» Stored data entries:
Lemma terminal_skip (p rest : string) :
  terminal_from (String.length p) (p ++ rest) = terminal_from 0 rest.
Proof. induction p; simpl; auto. Qed.

(** A rendered code list disappears under [remove_escapes]. *)
Lemma remove_escapes_codes (cs : list Z) (rest : string) :
  nonneg cs = true ->
  remove_escapes_from 0 (ControlCodes_str (Codes cs) ++ rest)
  = remove_escapes_from 0 rest.
Proof.
  intros Hnn. destruct cs as [|c cs]; [reflexivity|].
  pose proof (match_escape_codes (Codes (c :: cs)) rest) as Hm.
  simpl codes_of in Hm. specialize (Hm ltac:(discriminate) Hnn).
  remember (ControlCodes_str (Codes (c :: cs))) as code eqn:Ecode.
  destruct code as [|e code].
  - rewrite ControlCodes_str_nonempty in Ecode by discriminate. discriminate.
  - change (String e code ++ rest)%string with (String e (code ++ rest)) in *.
    cbn [remove_escapes_from]. rewrite Hm. cbn [String.length Nat.pred].
    apply remove_escapes_skip.
Qed.
(** * StracePerfDiff: trace parsers and banded aligner (services/traceService)

    A shallow embedding of [parsePerfTrace], [parseStrace], [levenshtein],
    [getArgSimilarity], [calculateScore] and [alignTraces], and the
    properties the specification states about them.

    Conventions of the embedding:
    - a JavaScript string is the list of its UTF-16 code units ([list N]);
    - a JavaScript number is an extended exact rational ([num]): [NaN] and
      the two infinities are kept, binary64 rounding and overflow are
      idealised away, and the sign of zero is dropped; an integer that is
      only counted or indexed with (a length, a loop index, an edit
      distance) is a [Z] or a [nat]; a property that an overflow to
      [Infinity] or the rounding of a process id above 2^53 breaks in the
      code is stated for inputs in the safe range ([safe_number],
      [safe_pid]), where the code's numbers are finite and its process
      ids exact;
    - a [Map] is a [gmap]; a [Set] is the list of its elements in insertion
      order; an array is a [list];
    - a [forEach] or [for] loop is a fold over the list of its indices, a
      [while] loop a function with an iteration budget. *)

From Stdlib Require Import String Ascii QArith Qround Qabs Qpower Lqa.
From stdpp Require Import gmap list sorting.

Local Open Scope Z_scope.

(** ** Strings *)

Abbreviation jsstring := (list N).

Definition str (s : string) : jsstring :=
  map N_of_ascii (list_ascii_of_string s).

Definition chr (a : ascii) : N := N_of_ascii a.

(** [x === y] on strings. *)
Definition str_eqb (x y : jsstring) : bool := bool_decide (x = y).

(** WhiteSpace and LineTerminator code units: what [String.prototype.trim]
    strips and what the class [\s] accepts. *)
Definition is_space (c : N) : bool :=
  ((9 <=? c) && (c <=? 13) || (c =? 32) || (c =? 160) || (c =? 5760)
   || (8192 <=? c) && (c <=? 8202) || (c =? 8232) || (c =? 8233)
   || (c =? 8239) || (c =? 8287) || (c =? 12288) || (c =? 65279))%N.

Definition is_digit (c : N) : bool := ((48 <=? c) && (c <=? 57))%N.

(** [\w] is [A-Za-z0-9_]. *)
Definition is_word (c : N) : bool :=
  ((65 <=? c) && (c <=? 90) || (97 <=? c) && (c <=? 122)
   || is_digit c || (c =? 95))%N.

(** [.] without the [s] flag: anything but a line terminator. *)
Definition is_dot (c : N) : bool :=
  negb ((c =? 10) || (c =? 13) || (c =? 8232) || (c =? 8233))%N.

(** [[\d\.]] *)
Definition is_digit_or_dot (c : N) : bool := is_digit c || (c =? 46)%N.

(** Any code unit but the double quote (34). *)
Definition is_not_quote (c : N) : bool := negb (c =? 34)%N.

Fixpoint drop_while (p : N -> bool) (s : jsstring) : jsstring :=
  match s with
  | c :: s' => if p c then drop_while p s' else s
  | [] => []
  end.

Definition trim (s : jsstring) : jsstring :=
  rev (drop_while is_space (rev (drop_while is_space s))).

(** [s.split(sep)] for a one-unit separator: never the empty array. *)
Fixpoint split (sep : N) (s : jsstring) : list jsstring :=
  match s with
  | [] => [[]]
  | c :: s' =>
      if (c =? sep)%N then [] :: split sep s'
      else match split sep s' with
           | w :: ws => (c :: w) :: ws
           | [] => [[c]]
           end
  end.

(** [s.includes(t)] *)
Fixpoint is_prefix (t s : jsstring) : bool :=
  match t, s with
  | [], _ => true
  | a :: t', b :: s' => (a =? b)%N && is_prefix t' s'
  | _ :: _, [] => false
  end.

Fixpoint includes (s t : jsstring) : bool :=
  is_prefix t s ||
  match s with
  | [] => false
  | _ :: s' => includes s' t
  end.

(** ** Numbers *)

Inductive num : Type :=
| NaN
| NInf
| Fin (q : Q)
| PInf.

Definition of_Z (z : Z) : num := Fin (inject_Z z).

Definition Qsgn (q : Q) : Z := Z.sgn (Qnum q).

Definition nneg (x : num) : num :=
  match x with
  | NaN => NaN
  | NInf => PInf
  | Fin q => Fin (- q)
  | PInf => NInf
  end.

Definition nadd (x y : num) : num :=
  match x, y with
  | NaN, _ | _, NaN => NaN
  | PInf, NInf | NInf, PInf => NaN
  | PInf, _ | _, PInf => PInf
  | NInf, _ | _, NInf => NInf
  | Fin a, Fin b => Fin (a + b)
  end.

Definition nsub (x y : num) : num := nadd x (nneg y).

Definition inf_of_sign (s : Z) : num :=
  match s with
  | Z0 => NaN
  | Zpos _ => PInf
  | Zneg _ => NInf
  end.

Definition sign_of (x : num) : Z :=
  match x with
  | NaN => 0
  | NInf => -1
  | Fin q => Qsgn q
  | PInf => 1
  end.

Definition nmul (x y : num) : num :=
  match x, y with
  | NaN, _ | _, NaN => NaN
  | Fin a, Fin b => Fin (a * b)
  | _, _ => inf_of_sign (sign_of x * sign_of y)
  end.

(** Division; a zero divisor counts as [+0]. *)
Definition ndiv (x y : num) : num :=
  match x, y with
  | NaN, _ | _, NaN => NaN
  | Fin a, Fin b =>
      if Qeq_bool b 0 then inf_of_sign (Qsgn a) else Fin (a / b)
  | Fin _, _ => Fin 0
  | _, Fin b => inf_of_sign (sign_of x * (if Qeq_bool b 0 then 1 else Qsgn b))
  | _, _ => NaN
  end.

» Task instructions: Please find all lines of the entries that hold the string "array" and copy them.

» Response:
      order; an array is a [list];
(** [s.split(sep)] for a one-unit separator: never the empty array. *)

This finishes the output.